The Board will keep the arrangements for the AGM under review and may make further changes to allow physical shareholder attendance if the UK Government's restrictions and guidance permit this at the time of the AGM. However, we do not expect this to be the case in light of the current restrictions and guidance. Changes to the AGM arrangements will be published on the Company's website at home.barclays/agm and announced through a Regulatory Information Service.

Shareholders should continue to monitor the Company's website for any announcements and updates.

Attendance

Can I attend the AGM physically?

No. The UK Government's restrictions and guidance on social distancing and prohibition on non-essential travel and public gatherings mean that shareholders are not currently permitted to physically attend the AGM. The UK Government has stated that these restrictions will not be relaxed until 17 May 2021 at the earliest.

Attached to the Proxy Form and on the rear of the Shareholder Voting Instruction Card is a Poll Card for use in the event that physical attendance at the AGM were to become possible. You should bring the Poll Card with you to the meeting should the situation and the UK Government's restrictions and guidance change such that you are permitted to, and do wish to, attend.

How do I attend the AGM electronically?

Please refer to pages 28 to 31 for instructions on how you can attend the AGM using the electronic facilities that are being made available through the Lumi AGM online platform.

If you wish to attend the AGM using the electronic facilities which are being made available you will be able to speak and ask questions by telephone should you wish to do so, or submit questions through the Lumi AGM online platform as set out below.

Can I listen to the AGM instead?

If you are attending the AGM electronically, you will still be able to ask questions by telephone and dial-in details will be made available through the Lumi AGM online platform (dial-in details will be available to access from 2:00pm on Tuesday, 4 May 2021 in order for you to complete the registration process in advance of the AGM itself, should you wish to do so) by following the instructions shown on-screen. Alternatively, if you are unable to access the electronic facilities, or would prefer to listen to the AGM and ask questions by telephone instead of using the electronic facilities that are being made available through the Lumi AGM online platform, please contact our registrar, Equiniti from 9:00am on Tuesday, 4 May 2021, using the contact details set out on page 27 below.

In order to obtain dial-in details, Equiniti will require (i) your name and address; (ii) your SRN (which can be found on your Proxy Form); and (iii) a valid email address. The AGM is for shareholders and these details are required in order to ensure that only shareholders can listen to the AGM on the telephone. When you have successfully registered, you will be provided with the dial-in, meeting access code and unique PIN you will need to enter in order to listen to the AGM and/or ask questions by telephone.

Please note that participation by telephone only will not constitute formal attendance at the AGM and shareholders will not be able to vote on any resolutions by telephone. Instead you will need to vote by submitting your Proxy Form in advance of the meeting, utilising one of the methods detailed below.

How much will listening to the AGM on the telephone cost?

Calls will not be charged.

Questions

Can I ask questions at the AGM?

Yes. Please try to keep your questions short and relevant to the business of the AGM so that all shareholders who wish to do so have an opportunity to ask a question.

Questions can be raised both by shareholders who are attending the AGM electronically through the Lumi AGM online platform and by those shareholders who are listening to the AGM by telephone. Please refer to page 28 for details on how shareholders who attend the AGM through the Lumi AGM online platform can ask questions either by telephone or through the online platform. Question submission through the Lumi AGM online platform will open at 10:00am on the day of the AGM. To ask a question by telephone if attending through the Lumi AGM online platform, you will need to

follow the instructions shown on-screen once you log into the Lumi AGM online platform.
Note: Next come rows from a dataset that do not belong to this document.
Lemma refreshed_list_not_refetched_witness :
  tld_list_cache
    (memory (@_update_tld_data ascii_platform
               (mkEnv (fun _ => jan 8)
                      (fun _ => Response (py "COM" ++ [10%N] ++ py "RU"))
                      (fun _ => RequestFailed))
               (py "list") blank_world).2)
  = [py "com"; py "ru"].
Proof.
  destruct (@refreshed_list_not_refetched ascii_platform
              (mkEnv (fun _ => jan 8)
                     (fun _ => Response (py "COM" ++ [10%N] ++ py "RU"))
                     (fun _ => RequestFailed))
              blank_world (py "COM" ++ [10%N] ++ py "RU")) as [E _].
  - vm_compute. discriminate.
  - reflexivity.
  - reflexivity.
  - rewrite E. reflexivity.
Defined.

(** X14: when neither request can succeed, the hourly [update_caches]
    returns normally and [bot.memory] is what it was. *)
Theorem update_caches_offline `{Platform} (env : Env) (w : World) :
  (forall n, fetch_fails env DList n) ->
  (forall n, fetch_fails env DData n) ->
  (update_caches env w).1 = Ok tt
  /\ memory (update_caches env w).2 = memory w.
Proof.
  intros Hl Hd. unfold update_caches, mbind, M_bind, bind.
  destruct (update_offline env DList w (Hl _)) as [t1 E1].
  change (dataset_name DList) with (py "list") in E1. rewrite E1.
  set (w1 := mkWorld _ _ _).
  destruct (update_offline env DData w1 (Hd _)) as [t2 E2].
  change (dataset_name DData) with (py "data") in E2. by rewrite E2.
Qed.

Lemma update_caches_offline_witness :
  (@update_caches ascii_platform offline_env blank_world).1 = Ok tt
  /\ memory (@update_caches ascii_platform offline_env blank_world).2
     = memory blank_world.
Proof.
  apply (@update_caches_offline ascii_platform offline_env blank_world).
  - intros n. reflexivity.
  - intros n. left. reflexivity.
Defined.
Questions submitted through the Lumi AGM online platform will be moderated before being sent to the Chair of the meeting. This is to avoid repetition and to ensure an orderly meeting. The Company will endeavour to respond to any question raised through the Lumi AGM online platform but not answered at the meeting within 14 days.
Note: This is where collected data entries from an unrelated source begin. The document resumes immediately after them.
(** ** Directory loaders *)

(** C9 (as the spec states it, refuted): a module with a style record
    without files, although in the bundle, has no loader in the directory:
    the mapping written into [styles.mjs] is empty, so looking the module up
    gives [undefined] and calling that throws, even if every loader were to
    yield the empty list. *)
Lemma no_loader_without_styles :
  Obj.get "a.vue" (cssMap Demo.a_bare_rendered)
  = Some {| files := []; inBundle := Some true |} /\
  directory_entries Demo.host
    (fst (generateBundle_emitted Demo.host Demo.outputOptions Demo.a_bare_rendered))
  = [] /\
  last (emittedFiles (generateBundle Demo.inline_options Demo.host Demo.outputOptions
                        Demo.a_bare_rendered))
  = Some (EmittedAsset None (Some "styles.mjs") (Some "styles.mjs")
            (String.concat nl
               ["const interopDefault = r => r.default || r || []";
                "export default " +:+ genObjectFromRawEntries []])) /\
  invoke_loader
    (directory_entries Demo.host
       (fst (generateBundle_emitted Demo.host Demo.outputOptions Demo.a_bare_rendered)))
    (fun _ => Returns (JsList [])) "a.vue" = Throws /\
  invoke_loader
    (directory_entries Demo.host
       (fst (generateBundle_emitted Demo.host Demo.outputOptions Demo.a_bare_rendered)))
    (fun _ => Returns (JsList [])) "a.vue" <> Returns (JsList []).
Proof.
  repeat split; try (vm_compute; reflexivity).
  vm_compute. discriminate.
Qed.

(** C9 (amended): in server mode the last file [generateBundle] emits is
    the directory module [styles.mjs], the [interopDefault] helper followed
    by the export of a mapping.  A module id whose style records have no
    files is no key of that mapping: looking it up gives [undefined], and
    calling that throws.  Every entry the mapping does have is the loader
    [() => import('./<file>').then(interopDefault)] of the aggregate emitted
    for a style record of that id with at least one file and [inBundle]
    true, and the source of that aggregate imports the chunks of the record
    in recording order as [style_0], [style_1], ... and exports the list of
    them by default.  [interopDefault] hands a default export that is a
    list back as it is, an empty one too, and throws on [undefined]. *)
Theorem loaders_exist_only_for_recorded_files {ext : Externals}
    (options : SSRStylesPluginOptions) (this : PluginContext)
    (outputOptions : OutputOptions) (st : PluginState) (id : string) :
  mode options = ModeServer ->
  last (emittedFiles (generateBundle options this outputOptions st))
  = Some (EmittedAsset None (Some "styles.mjs") (Some "styles.mjs")
            (String.concat nl
               ["const interopDefault = r => r.default || r || []";
                "export default " +:+
                  genObjectFromRawEntries
                    (directory_entries this
                       (fst (generateBundle_emitted this outputOptions st)))])) /\
  ((forall r, (id, r) ∈ cssMap st -> files r = []) ->
   ~ id ∈ map fst (directory_entries this
                     (fst (generateBundle_emitted this outputOptions st))) /\
   forall run,
     invoke_loader
       (directory_entries this (fst (generateBundle_emitted this outputOptions st)))
       run id = Throws) /\
  (forall loader,
     (id, loader) ∈ directory_entries this
                      (fst (generateBundle_emitted this outputOptions st)) ->
     exists ref r,
       (id, r) ∈ cssMap st /\ files r <> [] /\ inBundle r = Some true /\
       loader = "() => import('./" +:+ getFileName this ref +:+ "').then(interopDefault)" /\
       emittedFiles (generateBundle options this outputOptions st) !! ref
       = Some (EmittedAsset (Some (tmpl (filename id) +:+ "-styles.mjs")) None None
                 (String.concat nl
                    (imap (fun i css =>
                             "import style_" +:+ pretty i +:+ " from './"
                             +:+ relative
                                   (dirname (asset_base outputOptions (filename id)))
                                   (getFileName this css)
                             +:+ "';") (files r)
                     ++ ["export default ["
                         +:+ String.concat ", "
                               (imap (fun i _ => "style_" +:+ pretty i) (files r))
                         +:+ "]"])))) /\
  (forall items, interopDefault (JsNamespace (JsList items)) = Returns (JsList items)) /\
  interopDefault JsUndefined = Throws.
Proof.
  intros Hmode.
  assert (Hfiles :
    emittedFiles (generateBundle options this outputOptions st)
    = emittedFiles (snd (generateBundle_emitted this outputOptions st))
      ++ [EmittedAsset None (Some "styles.mjs") (Some "styles.mjs")
            (directory_source this (fst (generateBundle_emitted this outputOptions st)))]).
  { unfold generateBundle. rewrite Hmode.
    by destruct (generateBundle_emitted this outputOptions st). }
  split; [|split; [|split; [|split]]].
  - rewrite Hfiles. apply last_snoc.
  - intros Hnone.
    assert (~ id ∈ map fst (directory_entries this
                              (fst (generateBundle_emitted this outputOptions st))))
      as Hkey.
    { intros (r & Hin & Hne & _)%directory_keys. by apply Hne, Hnone. }
    split; [done|]. intros run. unfold invoke_loader.
    destruct (Obj.get id _) as [loader|] eqn:Hget; [|done].
    exfalso. apply Hkey. apply get_is_Some. by eexists.
  - intros loader Hin.
    destruct (directory_entry this outputOptions st id loader Hin)
      as (ref & r & Hr & Hne & Hb & -> & Hlog).
    exists ref, r. repeat split; try done.
    rewrite Hfiles. by apply lookup_app_l_Some.
  - done.
  - done.
Qed.

Lemma loaders_exist_only_for_recorded_files_witness :
  invoke_loader
    (directory_entries Demo.host
       (fst (generateBundle_emitted Demo.host Demo.outputOptions Demo.a_bare_rendered)))
    (fun _ => Returns (JsList [])) "a.vue" = Throws /\
  exists ref r,
    ("a.vue", r) ∈ cssMap Demo.a_rendered /\ files r <> [] /\
    inBundle r = Some true /\
    "() => import('./chunk-2.mjs').then(interopDefault)"
    = "() => import('./" +:+ getFileName Demo.host ref +:+ "').then(interopDefault)".
Proof.
  destruct (loaders_exist_only_for_recorded_files Demo.inline_options Demo.host
              Demo.outputOptions Demo.a_bare_rendered "a.vue" eq_refl)
    as (_ & Hnone & _).
  destruct (loaders_exist_only_for_recorded_files Demo.inline_options Demo.host
              Demo.outputOptions Demo.a_rendered "a.vue" eq_refl)
    as (_ & _ & Hentry & _).
  split.
  - apply Hnone. intros r Hin.
    assert (cssMap Demo.a_bare_rendered
            = [("a.vue", {| files := []; inBundle := Some true |})]) as Hcss
      by (vm_compute; reflexivity).
    rewrite Hcss in Hin. apply list_elem_of_singleton in Hin. by simplify_eq.
  - destruct (Hentry "() => import('./chunk-2.mjs').then(interopDefault)")
      as (ref & r & Hin & Hne & Hb & Hloader & _).
    + assert (directory_entries Demo.host
                (fst (generateBundle_emitted Demo.host Demo.outputOptions
                        Demo.a_rendered))
              = [("a.vue", "() => import('./chunk-2.mjs').then(interopDefault)")])
        as -> by (vm_compute; reflexivity).
      by apply list_elem_of_singleton.
    + by exists ref, r.
Defined.

(** ** Warnings *)

Section Warnings.
Context {ext : Externals}.
Variable options : SSRStylesPluginOptions.

Lemma warnOnce_inv key subject st : warn_inv st -> warn_inv (warnOnce key subject st).
Proof.
  intros [Hnodup Hcache]. unfold warnOnce. case_bool_decide as Hkey; [done|].
  split; simpl.
  - rewrite map_app. simpl. apply NoDup_app. split; [done|]. split.
    + intros k Hk Hk'%list_elem_of_singleton. subst k.
      apply list_elem_of_In, in_map_iff in Hk as (w & Hw & Hin).
      apply Hkey. rewrite <- Hw. by apply Hcache, list_elem_of_In.
    + apply NoDup_singleton.
  - intros w [Hw| ->%list_elem_of_singleton]%elem_of_app.
    + apply elem_of_union_l. by apply Hcache.
    + apply elem_of_union_r. by apply elem_of_singleton.
Qed.

Lemma emit_style_inv id relativeId file acc :
  warn_inv (fst acc) -> warn_inv (fst (emit_style options id relativeId file acc)).
Proof. by destruct acc. Qed.

Lemma transform_inline_inv this code id path st :
  warn_inv st -> warn_inv (transform_inline options this code id path st).
Proof.
  intros Hinv. unfold transform_inline.
  set (st1 := if Obj.has _ _ then st else _).
  assert (warn_inv st1) as Hinv1 by (subst st1; by case_match).
  set (acc := fold_left _ (default [] _) _).
  assert (warn_inv (fst acc)) as Hinv2.
  { subst acc. apply (fold_left_invariant (fun a => warn_inv (fst a))); [done|].
    intros a x Ha. unfold transform_graph_step.
    repeat case_match; simpl; auto using warnOnce_inv, emit_style_inv. }
  case_match; [done|].
  apply (fold_left_invariant (fun a => warn_inv (fst a))); [done|].
  intros a x Ha. unfold transform_import_step.
  repeat case_match; simpl; auto using warnOnce_inv, emit_style_inv.
Qed.

Lemma transform_client_inv this code id st :
  warn_inv st -> warn_inv (fst (transform_client options this code id st)).
Proof.
  intros Hinv. unfold transform_client.
  case_match; [|done]. case_match; [done|].
  match goal with
  | |- context [fold_left ?f ?l ?a0] =>
      pose proof (fold_left_invariant (fun p => warn_inv (fst p)) f l a0) as H'
  end.
  destruct (fold_left _ _ _) as [st' intro]. simpl in *.
  apply H'; [done|]. intros [a pre] x Ha. unfold transform_global_step.
  repeat case_match; simpl; auto using warnOnce_inv.
Qed.

Lemma call_inv st c : warn_inv st -> warn_inv (call options st c).
Proof.
  intros Hinv. destruct c as [this [id importer|code chunk|code id|oo]];
    unfold call; simpl; [done|..].
  - pose proof (renderChunk_frame_eq options code chunk st) as H'.
    unfold warn_inv in *. injection H' as _ -> _ _ _ ->. done.
  - unfold transform. destruct (mode options); simpl.
    + unfold transform_server. repeat case_match; auto using transform_inline_inv.
    + by apply transform_client_inv.
  - pose proof (generateBundle_frame_eq options this oo st) as H'.
    unfold warn_inv in *. injection H' as _ _ -> _ _ ->. done.
Qed.

End Warnings.

(** C6: whatever hooks the host calls on a plugin instance, in whatever
    order and with whatever answers of the resolver, no two of the warnings
    the instance has issued are about the same identifier. *)
Theorem one_warning_per_file {ext : Externals} (options : SSRStylesPluginOptions)
    (graph : gmap string (list string)) (chunks : gset string)
    (calls : list (PluginContext * HookCall)) :
  NoDup (map warn_key (warnings (run options calls (SSRStylesPlugin options graph chunks)))).
Proof.
  cut (warn_inv (run options calls (SSRStylesPlugin options graph chunks)));
    [by intros [? _]|].
  unfold run. apply (fold_left_invariant warn_inv).
  - split; simpl; [apply NoDup_nil_2|]. by intros w ?%elem_of_nil.
  - intros a c Ha. by apply call_inv.
Qed.

(** Two modules that refer to the same style sheet without inlineable
    variant: one warning in all. *)
Example one_warning_for_two_modules :
  warnings
    (run Demo.inline_options
       [(Demo.host, CallTransform "" "/src/a.vue");
        (Demo.host, CallTransform "" "/src/b.vue")]
       (SSRStylesPlugin Demo.inline_options Demo.graph_missing ∅))
  = [{| warn_key := "/src/missing.css";
        warn_message := cannot_extract "/src/missing.css" |}].
Proof. vm_compute. reflexivity. Qed.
Shareholders will be able to ask questions "live" during the AGM by telephone when invited to do so during the meeting. Questions asked by telephone will be answered in line with the approach outlined on page 28.

We will endeavour to answer all questions raised at the AGM but time constraints may mean that not all shareholders who wish to ask a question by telephone will be able to do so. If that is the case or if you do not think that your question has been answered during the AGM or by other means outside the meeting, please submit the question by writing to the Company Secretary at Barclays PLC, 1 Churchill Place, London E14 5HP or by email to

[email protected]. The Company will endeavour to respond to any question within 14 days of receipt.

Please note that shareholders can always submit questions by writing to the Company Secretary at Barclays PLC, 1 Churchill Place, London E14 5HP or by email to

[email protected].

The Company will endeavour to respond to any question within 14 days of receipt.

Can I ask a question about customer issues?

If you would like to discuss a personal customer matter, please contact our customer relations by emailing

[email protected] or by calling during business hours on +44 (0)20 7116 8012.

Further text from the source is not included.